1-M3: And I was only using needles because he cut me off and I told that to my doctor and he said, you know, he’s like, “Oh, so you been using needles the whole time,” and I’m like, “No, a year…I started up about a year ago ‘cause you cut me off first.”
Patients as experts in recognizing biopsychosocial differences and subjective health needs and experiences related to pain management
As experts with insight into their own health needs, participants expressed an understanding of pain treatment concepts such as tolerance, and the person-specific nature of pain treatment:
1-M2: I would like to know where they draw, uh, everybody’s pain is different right? Some people’s tolerance to medication is they can handle more medication, not that they’re getting stoned or whatever, it just takes more to get rid of that pain. […] Well what I’d like to say is that we come out with a scale or… “Okay, this pain regulates that much more pain, or this much Oxycontin or…” whatever right? And, you know, put somebody on that amount but my doctor once said he had somebody 300 lbs doing the same amount as me, couldn’t get off the couch.
1-F2: Well he’s got a lower tolerance.
1-M2: And that…that’s my point like I had to go and buy more … Because he can’t prescribe any more.
Absence of shared power and decision-making in pain treatment plan contributing to distrust of the patient-provider relationship
The patient-centered care principles of shared power and decision-making, communication, and relationships built upon mutual trust emerged as particularly fractured in participants’ experiences in the context of pain management. Specifically, methadone was seen as a treatment option that lacked shared power and decision-making:
1-F1: They’re trying to put everybody in pain on Methadone and Methadone does not work for everybody but they don’t care […] It’s Methadone or nothing.
1-F2: Yeah, I’ve got back issues but because I’ve self-medicated in the past, I don’t…I’m not allowed to get any prescriptions for back pain or anxiety.
Distrust was also evident in participants’ perceptions of methadone, exemplified by statements such as “Now they’re lying about methadone, ‘Oh, it’s one of the purest, most excellent pain medicines in the world and you won’t get anything better.’ It’s all a lie.
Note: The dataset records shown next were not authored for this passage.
(* ===== verification/Observe.v ===== *)
(** * The observe stream: [publishLocked], [trimObserveLocked],
    [signalObserveLocked] and the scan of [ObserveSince] ([pkg/bus/store.go]) *)
From stdpp Require Import gmap strings list.
From Stdlib Require Import ZArith Lia Ascii.
From S2P Require Import Prelude GoBase Json Types Config Auth Ring State Inbox.

#[export] Instance ObserveEvent_sized : Sized ObserveEvent.t := ObserveEvent.Size.

(** A nil [Data] is [JNull] and is not marshaled. *)
Definition observeEventSize (conversationID : string) (agentIDs : list string) (data : json) : Z :=
  64 + len conversationID + zsum len agentIDs
  + match data with JNull => 0 | _ => marshal_size data end.

Lemma observeEventSize_pos c ids d : 64 ≤ observeEventSize c ids d.
Proof.
  unfold observeEventSize. pose proof (len_nonneg c). pose proof (zsum_nonneg len ids len_nonneg).
  assert (0 ≤ match d with JNull => 0 | _ => marshal_size d end).
  { case_match; try apply marshal_size_nonneg. done. }
  lia.
Qed.

(** [sort.Search(n, f)]: the least index where [f] holds, by bisection. *)
Fixpoint search_loop (fuel : nat) (f : nat → bool) (i j : nat) : nat :=
  match fuel with
  | O => i
  | S fuel =>
      if (i <? j)%nat then
        let h := Nat.div (i + j) 2 in
        if f h then search_loop fuel f i h else search_loop fuel f (S h) j
      else i
  end.

Definition sort_Search (n : nat) (f : nat → bool) : nat := search_loop (S n) f 0 n.

Section observe.
Context (E : Static).

(** ** Operations *)

Definition trimObserveLocked (s : Store) : Store :=
  let events := observeEvents s in
  let drop :=
    evict_count (Config.MaxObserveEvents (cfg E)) (Config.MaxObserveBytes (cfg E))
      (observeBytes s) events in
  if (drop =? 0)%nat then s else
  let s := set_observeBytes (observeBytes s - total (take drop events)) s in
  set_observeEvents (skipn drop events) s.
Lemma sweep_agent_fade now s id : agents_fade s (sweep_agent E now s id).
Proof.
  unfold sweep_agent. destruct (agents s !! id) as [a|] eqn:Ha; [|done].
  case_bool; [|done].
  intros k b. rewrite (of_agents _ _ (publishLocked_frame E _ _ _ _ _ _)). cbn.
  intros [[<- <-]|[Hne Hb]]%lookup_insert_Some; [by do 2 eexists|].
  exists b, (Agent.Status b). split; [done|by destruct b].
Qed.

Lemma prune_agent_fade now s id : agents_fade s (prune_agent E now s id).
Proof.
  unfold prune_agent. destruct (agents s !! id) as [a|] eqn:Ha; [|done].
  case_bool; [done|]. intros k b. cbn.
  rewrite (if_agents _ _ (signalInboxLocked_frame id _)). cbn.
  intros [_ Hb]%lookup_delete_Some. exists b, (Agent.Status b). split; [done|by destruct b].
Qed.

Lemma sweep_message_fade now s id : agents_fade s (sweep_message E now s id).
Proof.
  apply agents_fade_eq. unfold sweep_message, time_out. repeat case_match; try done;
    first [ by rewrite (of_agents _ _ (publishLocked_frame E _ _ _ _ _ _))
          | by rewrite (if_agents _ _ (appendInboxLocked_frame E _ _ _)) ].
Qed.

Lemma foldl_fade {A} (f : Store → A → Store) l s :
  (∀ s a, agents_fade s (f s a)) → agents_fade s (foldl f s l).
Proof. intros Hf. apply foldl_rel; [done|intros x y z; by etransitivity|auto]. Qed.

Lemma sweepLocked_fade o now s : agents_fade s (sweepLocked E o now s).
Proof.
  unfold sweepLocked. case_bool; [by apply agents_fade_eq|].
  rewrite full_sweep_loops. transitivity (sweep_loops E o now s).
  - unfold sweep_loops. etransitivity; [|apply foldl_fade, sweep_message_fade].
    etransitivity; [|apply foldl_fade, sweep_agent_fade]. by apply agents_fade_eq.
  - unfold pruneLocked. cbv zeta. set (s1 := sweep_loops E o now s).
    assert (agents_fade s1 (prune_conversations E now (prune_messages E now s1))) as H1.
    { destruct (prune_conversations_rest E now (prune_messages E now s1)) as (_ & Ha & _).
      apply agents_fade_eq. rewrite Ha. unfold prune_messages. by case_bool. }
    case_bool; [|done]. etransitivity; [exact H1|]. apply foldl_fade, prune_agent_fade.
Qed.

(** ** Registration keeps the invariant *)

Lemma registration_id now input a :
  registration now input = Ok a → Agent.AgentID a = TrimSpace (RegisterAgentInput.AgentID input).
Proof. unfold registration. intros H. repeat (case_match; try done); by injection H as <-. Qed.

Lemma ensure_inbox_agents id s : agents (ensure_inbox id s) = agents s.
Proof. unfold ensure_inbox. by case_match. Qed.

(** Storing an agent together with its inbox. *)
Lemma store_agent_sinv id a s :
  Agent.AgentID a = id → sinv E s →
  sinv E (ensure_inbox id (set_agents (<[id := a]> (agents s)) s)).
Proof.
  intros Hid [Hs Hi Hc]. unfold ensure_inbox. cbn.
  destruct (inboxes s !! id) as [l|] eqn:El.
  - apply (sinv_ext E s); [done..| |done]. destruct Hs. constructor; try done; cbn.
    + intros k x [[<- <-]|[? ?]]%lookup_insert_Some; eauto.
    + rewrite dom_insert_lookup_L; [done|]. apply elem_of_dom. rewrite <-so_inboxes.
      apply elem_of_dom; eauto.
  - split.
    + destruct Hs. constructor; try done; cbn.
      * intros k x [[<- <-]|[? ?]]%lookup_insert_Some; eauto.
      * rewrite !dom_insert_L. congruence.
    + intros b. destruct (decide (id = b)) as [<-|].
      * constructor; unfold inbox, base, inbox_size; cbn; rewrite !lookup_insert_eq; cbn;
          [done|done|apply within_nil].
      * apply (inbox_ok_ext E s); [..|done]; unfold inbox, base, inbox_size; cbn;
          by rewrite lookup_insert_ne.
    + by eapply chan_ok_ext; [|exact Hc].
Qed.

Lemma RegisterAgent_sinv o now input s : sinv E s → sinv E (RegisterAgent o now input s).1.
Proof.
  intros Hs. unfold RegisterAgent. destruct (registration now input) as [a|e]; [|done].
  cbv zeta. apply (sweepLocked_sinv E o now) in Hs.
  generalize dependent (sweepLocked E o now s). intros s1 Hs.
  case_match; cbn; [done|]. apply publishLocked_sinv, store_agent_sinv; [|done].
  by case_match.
Qed.

Lemma ensure_inbox_roomy id k s : roomy E k s → roomy E k (ensure_inbox id s).
Proof. intros Hr. unfold ensure_inbox. case_match; [done|]. by apply (roomy_ext E k s). Qed.

Lemma RegisterAgent_roomy o now input s :
  roomy E (sweep_events o + 1) s → roomy E 0 (RegisterAgent o now input s).1.
Proof.
  intros Hr. unfold RegisterAgent. destruct (registration now input) as [a|e]; cbn [fst].
  2: { eapply roomy_weaken; [|exact Hr]. unfold sweep_events. lia. }
  apply (sweepLocked_roomy E o now s 1) in Hr; [|done]. cbv zeta.
  generalize dependent (sweepLocked E o now s). intros s1 Hr.
  case_match; cbn [fst]; [by eapply roomy_weaken; [|exact Hr]|].
  apply publishLocked_roomy; [done|]. apply ensure_inbox_roomy.
  by apply (roomy_ext E _ s1).
Qed.

Lemma RegisterAgent_messages o now input s :
  messages (RegisterAgent o now input s).1 = messages s ∨
  messages (RegisterAgent o now input s).1 = messages (sweepLocked E o now s).
Proof.
  unfold RegisterAgent. destruct (registration now input) as [a|e]; [right|by left].
  cbv zeta. case_match; [done|]. cbn.
  rewrite (of_messages _ _ (publishLocked_frame E _ _ _ _ _ _)). unfold ensure_inbox. by case_match.
Qed.

(** ** The server decides an agent's scopes and grants *)

Record agent_policy (a : Agent.t) : Prop := {
  ap_accepted : acceptsName E (Agent.AgentID a) = true;
  ap_self : authorizeAgentForName E (Agent.AgentID a) (Agent.AgentID a) = None;
  ap_scopes : Agent.AllowedScopes a = agentAllowedScopes E (Agent.AgentID a);
  ap_grants : Agent.SharedGrants a = agentSharedGrants E (Agent.AgentID a);
  ap_push : Agent.Mode a = AgentModePush → Agent.CallbackURL a ≠ ε }.

Definition policy_ok (s : Store) : Prop := ∀ k a, agents s !! k = Some a → agent_policy a.

Lemma policy_ok_fade s s' : agents_fade s s' → policy_ok s → policy_ok s'.
Proof. intros Hf Hp k a Ha. destruct (Hf k a Ha) as (b & st & Hb & ->). destruct (Hp k b Hb). by constructor. Qed.

Lemma registration_policy now input a :
  registration now input = Ok a →
  acceptsName E (Agent.AgentID a) = true ∧
  credential_accepted (Agent.AgentID a) (RegisterAgentInput.Secret input) = true ∧
  Agent.AllowedScopes a = agentAllowedScopes E (Agent.AgentID a) ∧
  Agent.SharedGrants a = agentSharedGrants E (Agent.AgentID a) ∧
  (Agent.Mode a = AgentModePush → Agent.CallbackURL a ≠ ε).
Proof.
  unfold registration. cbv zeta.
  destruct (negb (is_empty _)); [|done]. destruct (acceptsName E _) eqn:Ha; [|done].
  destruct (credential_accepted _ _) eqn:Hc; [|done].
  destruct (normalizeScopes _); [|done]. destruct (normalizeSharedGrants _); [|done].
  destruct (if is_empty (RegisterAgentInput.Mode input) then _ else _) as [mode|]; [|done].
  destruct (negb (bool_decide (mode = _) && _)) eqn:Eb; [|done].
  destruct (bool_decide (TrimSpace (RegisterAgentInput.AgentClass _) ∈ _)); [|done].
  destruct (bool_decide (TrimSpace (RegisterAgentInput.MutationClass _) ∈ _)); [|done].
  intros [= <-]. cbn. split_and!; [done..|]. intros ->.
  rewrite (bool_decide_eq_true_2 (AgentModePush = _)) in Eb by done.
  cbn in Eb. unfold is_empty in Eb. by prop_bool.
Qed.

Lemma RegisterAgent_policy o now input s : policy_ok s → policy_ok (RegisterAgent o now input s).1.
Proof.
  intros Hp. unfold RegisterAgent. destruct (registration now input) as [a|e] eqn:Er; [|done].
  cbv zeta. apply (policy_ok_fade _ _ (sweepLocked_fade o now s)) in Hp.
  generalize dependent (sweepLocked E o now s). intros s1 Hp.
  destruct (registration_policy _ _ _ Er) as (?&?&?&?&?).
  case_match; [done|]. intros k b. cbn.
  rewrite (of_agents _ _ (publishLocked_frame E _ _ _ _ _ _)), ensure_inbox_agents. cbn.
  intros [[<- <-]|[_ Hb]]%lookup_insert_Some; [|by apply (Hp k)].
  destruct (agents s1 !! Agent.AgentID a); by constructor.
Qed.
It’s a complete lie” [1-M3], and “Doctors give you false information … let’s say you’ve been on morphine for 10 years for chronic pain issues and then doctors will try and…some doctors will try and get you to go on methadone when methadone does not work for pain, not for a lot of people” [3-M3].
Another common theme that appeared to strain patient-provider relationships was being suddenly “cut off” pain prescriptions with little communication or shared decision-making:
2-M1: I don’t know why but everybody’s been getting cut down or cut off on opiates and everybody, chronic pain, like I got a broken neck and I’ve got chronic pain, I’m sure multiple people have the same situation, it’s just chronic, always in pain. Now for a doctor to turn around and say like my doctor said to me, people are selling ‘em on the street, blah, blah, blah, blah, blah, therefore I’m cutting you down to half a dose and then we’re going to wean you off within a 2 week period. Well, does that give me a new neck? No, it didn’t do absolutely nothing.
Discussion
Collectively, these findings highlight the ways in which various levels of Rhodes’ Risk Environment may reinforce marginalization in the context of inadequately managed pain among PWUD, such as program-level MMT policies, economic vulnerability, lack of access to socio-physical support systems, stigma from health professionals, and denial of pain medication leading to risky self-medication. Furthermore, these findings highlight how the principles of patient-centered care are often not upheld in the context of pain management among PWUD, from a lack of recognition of patients as experts in understanding their unique pain needs, to an absence of shared power and decision-making, which often results in distrust of the patient-provider relationship.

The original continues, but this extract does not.